# TASK TO COMPLETE
Gather, from the data below, each line in which the word "junk" occurs.

EXERCISE MATERIALS Block Start

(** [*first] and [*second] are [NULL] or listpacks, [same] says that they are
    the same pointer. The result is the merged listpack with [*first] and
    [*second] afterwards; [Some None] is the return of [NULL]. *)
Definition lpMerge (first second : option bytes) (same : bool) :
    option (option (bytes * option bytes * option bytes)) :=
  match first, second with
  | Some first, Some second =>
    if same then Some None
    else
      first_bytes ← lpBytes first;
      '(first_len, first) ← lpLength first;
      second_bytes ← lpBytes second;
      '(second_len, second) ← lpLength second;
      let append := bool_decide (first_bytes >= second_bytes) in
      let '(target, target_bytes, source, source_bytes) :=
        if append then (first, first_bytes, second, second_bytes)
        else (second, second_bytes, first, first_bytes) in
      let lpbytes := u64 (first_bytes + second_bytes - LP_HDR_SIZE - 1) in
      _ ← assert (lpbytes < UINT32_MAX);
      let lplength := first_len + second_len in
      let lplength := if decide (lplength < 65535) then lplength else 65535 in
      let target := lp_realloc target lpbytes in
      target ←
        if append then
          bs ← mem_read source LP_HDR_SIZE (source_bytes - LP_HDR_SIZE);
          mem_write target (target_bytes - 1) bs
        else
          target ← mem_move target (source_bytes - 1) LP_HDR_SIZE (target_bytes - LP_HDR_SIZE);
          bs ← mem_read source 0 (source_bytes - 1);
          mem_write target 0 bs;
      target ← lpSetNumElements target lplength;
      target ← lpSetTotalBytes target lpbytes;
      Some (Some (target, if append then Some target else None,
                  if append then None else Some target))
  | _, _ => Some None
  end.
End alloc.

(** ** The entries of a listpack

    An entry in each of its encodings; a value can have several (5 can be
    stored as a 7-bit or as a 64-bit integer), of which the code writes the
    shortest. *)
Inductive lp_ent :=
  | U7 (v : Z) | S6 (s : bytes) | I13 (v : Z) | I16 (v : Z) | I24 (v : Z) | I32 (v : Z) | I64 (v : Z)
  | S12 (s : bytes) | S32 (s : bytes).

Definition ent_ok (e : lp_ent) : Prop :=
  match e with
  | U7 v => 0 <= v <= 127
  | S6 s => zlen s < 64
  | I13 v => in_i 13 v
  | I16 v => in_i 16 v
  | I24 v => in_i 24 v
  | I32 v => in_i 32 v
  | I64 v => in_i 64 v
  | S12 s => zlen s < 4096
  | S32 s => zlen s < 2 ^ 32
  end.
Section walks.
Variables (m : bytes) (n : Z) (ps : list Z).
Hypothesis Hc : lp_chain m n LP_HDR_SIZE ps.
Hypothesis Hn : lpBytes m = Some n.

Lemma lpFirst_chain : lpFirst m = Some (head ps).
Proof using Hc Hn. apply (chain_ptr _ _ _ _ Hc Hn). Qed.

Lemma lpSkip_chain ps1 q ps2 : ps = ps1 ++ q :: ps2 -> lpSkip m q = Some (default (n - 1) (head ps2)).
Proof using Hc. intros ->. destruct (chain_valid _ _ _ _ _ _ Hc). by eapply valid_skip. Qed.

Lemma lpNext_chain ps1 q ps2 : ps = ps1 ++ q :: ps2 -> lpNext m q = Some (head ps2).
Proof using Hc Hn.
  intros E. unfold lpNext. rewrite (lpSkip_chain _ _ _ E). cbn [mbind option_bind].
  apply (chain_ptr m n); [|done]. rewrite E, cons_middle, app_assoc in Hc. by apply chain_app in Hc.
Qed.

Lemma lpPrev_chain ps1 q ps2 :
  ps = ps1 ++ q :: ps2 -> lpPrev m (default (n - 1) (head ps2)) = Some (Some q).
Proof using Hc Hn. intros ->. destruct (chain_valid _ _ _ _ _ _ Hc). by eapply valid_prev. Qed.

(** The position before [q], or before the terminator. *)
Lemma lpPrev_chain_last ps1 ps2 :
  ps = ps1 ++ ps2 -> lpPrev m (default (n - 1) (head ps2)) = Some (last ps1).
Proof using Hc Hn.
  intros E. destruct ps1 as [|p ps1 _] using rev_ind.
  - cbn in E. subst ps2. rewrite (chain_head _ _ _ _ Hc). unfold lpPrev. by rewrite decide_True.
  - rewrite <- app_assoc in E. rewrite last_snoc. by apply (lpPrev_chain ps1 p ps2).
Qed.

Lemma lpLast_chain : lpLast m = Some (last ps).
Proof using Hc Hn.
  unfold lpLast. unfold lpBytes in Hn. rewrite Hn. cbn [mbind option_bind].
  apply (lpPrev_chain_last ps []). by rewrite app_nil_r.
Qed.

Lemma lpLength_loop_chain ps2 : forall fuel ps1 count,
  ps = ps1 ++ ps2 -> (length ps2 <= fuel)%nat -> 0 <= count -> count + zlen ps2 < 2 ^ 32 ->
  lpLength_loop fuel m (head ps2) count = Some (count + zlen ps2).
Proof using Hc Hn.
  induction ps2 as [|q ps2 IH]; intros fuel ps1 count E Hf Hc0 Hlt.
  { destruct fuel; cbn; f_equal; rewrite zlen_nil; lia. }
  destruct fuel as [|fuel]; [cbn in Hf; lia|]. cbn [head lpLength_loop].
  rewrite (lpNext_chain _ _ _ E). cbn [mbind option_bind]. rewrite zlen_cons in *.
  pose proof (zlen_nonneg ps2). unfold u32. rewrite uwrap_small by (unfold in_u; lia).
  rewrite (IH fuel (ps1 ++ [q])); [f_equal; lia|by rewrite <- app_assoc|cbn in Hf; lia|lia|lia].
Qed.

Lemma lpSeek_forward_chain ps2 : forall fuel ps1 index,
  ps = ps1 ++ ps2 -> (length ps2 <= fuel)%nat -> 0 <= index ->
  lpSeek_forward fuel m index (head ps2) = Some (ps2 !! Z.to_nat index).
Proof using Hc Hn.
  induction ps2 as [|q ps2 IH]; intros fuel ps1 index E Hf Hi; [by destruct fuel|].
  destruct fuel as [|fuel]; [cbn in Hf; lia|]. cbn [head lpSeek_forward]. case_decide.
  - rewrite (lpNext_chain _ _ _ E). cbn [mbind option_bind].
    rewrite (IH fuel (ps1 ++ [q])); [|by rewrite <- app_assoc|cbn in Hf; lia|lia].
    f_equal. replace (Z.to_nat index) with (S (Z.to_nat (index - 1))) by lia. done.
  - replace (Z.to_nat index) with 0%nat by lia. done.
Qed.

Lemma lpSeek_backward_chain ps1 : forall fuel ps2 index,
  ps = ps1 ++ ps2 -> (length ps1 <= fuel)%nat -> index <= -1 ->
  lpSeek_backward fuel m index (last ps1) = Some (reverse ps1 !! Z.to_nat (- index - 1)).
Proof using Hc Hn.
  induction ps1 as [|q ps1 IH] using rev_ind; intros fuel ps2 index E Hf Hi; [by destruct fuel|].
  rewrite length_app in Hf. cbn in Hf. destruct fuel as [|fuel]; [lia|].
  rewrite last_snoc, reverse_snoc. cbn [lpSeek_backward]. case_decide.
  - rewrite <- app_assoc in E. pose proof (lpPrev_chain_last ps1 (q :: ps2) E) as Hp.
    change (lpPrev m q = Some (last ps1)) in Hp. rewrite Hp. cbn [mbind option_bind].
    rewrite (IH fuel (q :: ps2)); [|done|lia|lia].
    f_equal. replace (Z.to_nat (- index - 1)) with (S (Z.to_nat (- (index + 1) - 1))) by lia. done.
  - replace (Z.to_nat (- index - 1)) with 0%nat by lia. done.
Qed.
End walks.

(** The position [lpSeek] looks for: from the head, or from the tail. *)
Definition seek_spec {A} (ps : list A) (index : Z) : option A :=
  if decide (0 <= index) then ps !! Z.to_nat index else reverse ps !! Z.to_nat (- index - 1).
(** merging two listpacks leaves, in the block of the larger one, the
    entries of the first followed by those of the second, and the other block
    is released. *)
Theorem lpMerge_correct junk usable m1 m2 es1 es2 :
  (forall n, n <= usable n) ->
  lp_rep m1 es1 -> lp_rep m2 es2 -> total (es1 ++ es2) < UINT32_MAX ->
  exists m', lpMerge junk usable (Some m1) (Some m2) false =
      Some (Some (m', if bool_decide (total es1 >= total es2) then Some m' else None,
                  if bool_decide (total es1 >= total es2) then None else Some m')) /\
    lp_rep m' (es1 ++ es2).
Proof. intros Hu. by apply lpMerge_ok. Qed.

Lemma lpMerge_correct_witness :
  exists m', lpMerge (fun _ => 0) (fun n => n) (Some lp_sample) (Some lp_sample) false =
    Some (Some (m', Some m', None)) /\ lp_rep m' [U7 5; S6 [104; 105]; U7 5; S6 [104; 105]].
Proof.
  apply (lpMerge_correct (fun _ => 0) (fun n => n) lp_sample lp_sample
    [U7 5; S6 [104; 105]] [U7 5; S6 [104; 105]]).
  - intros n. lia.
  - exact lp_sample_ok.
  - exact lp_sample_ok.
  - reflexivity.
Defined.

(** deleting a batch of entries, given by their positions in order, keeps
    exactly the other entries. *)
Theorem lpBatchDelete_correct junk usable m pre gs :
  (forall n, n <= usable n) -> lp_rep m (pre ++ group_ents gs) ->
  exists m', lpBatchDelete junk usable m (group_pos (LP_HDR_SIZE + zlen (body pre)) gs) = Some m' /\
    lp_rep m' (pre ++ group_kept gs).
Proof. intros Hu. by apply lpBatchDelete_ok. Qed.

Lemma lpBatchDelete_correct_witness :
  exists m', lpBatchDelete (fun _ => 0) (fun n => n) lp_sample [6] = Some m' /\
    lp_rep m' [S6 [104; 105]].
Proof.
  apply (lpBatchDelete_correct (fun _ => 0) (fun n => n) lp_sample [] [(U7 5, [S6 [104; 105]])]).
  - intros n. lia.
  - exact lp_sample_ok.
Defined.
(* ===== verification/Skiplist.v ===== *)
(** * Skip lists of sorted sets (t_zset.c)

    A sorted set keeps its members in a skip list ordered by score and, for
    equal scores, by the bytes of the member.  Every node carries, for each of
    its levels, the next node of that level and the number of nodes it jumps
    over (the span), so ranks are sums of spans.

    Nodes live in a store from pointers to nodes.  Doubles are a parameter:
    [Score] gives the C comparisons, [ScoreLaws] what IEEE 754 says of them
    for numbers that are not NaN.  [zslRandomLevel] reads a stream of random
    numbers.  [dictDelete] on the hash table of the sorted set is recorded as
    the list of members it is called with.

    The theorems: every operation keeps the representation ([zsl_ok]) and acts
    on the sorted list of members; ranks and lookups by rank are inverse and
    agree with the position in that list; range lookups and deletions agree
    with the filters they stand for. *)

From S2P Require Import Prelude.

EXERCISE MATERIALS Block End

# RESULT FOR THIS EXERCISE
Theorem lpMerge_correct junk usable m1 m2 es1 es2 :
  exists m', lpMerge junk usable (Some m1) (Some m2) false =
Theorem lpBatchDelete_correct junk usable m pre gs :
  exists m', lpBatchDelete junk usable m (group_pos (LP_HDR_SIZE + zlen (body pre)) gs) = Some m' /\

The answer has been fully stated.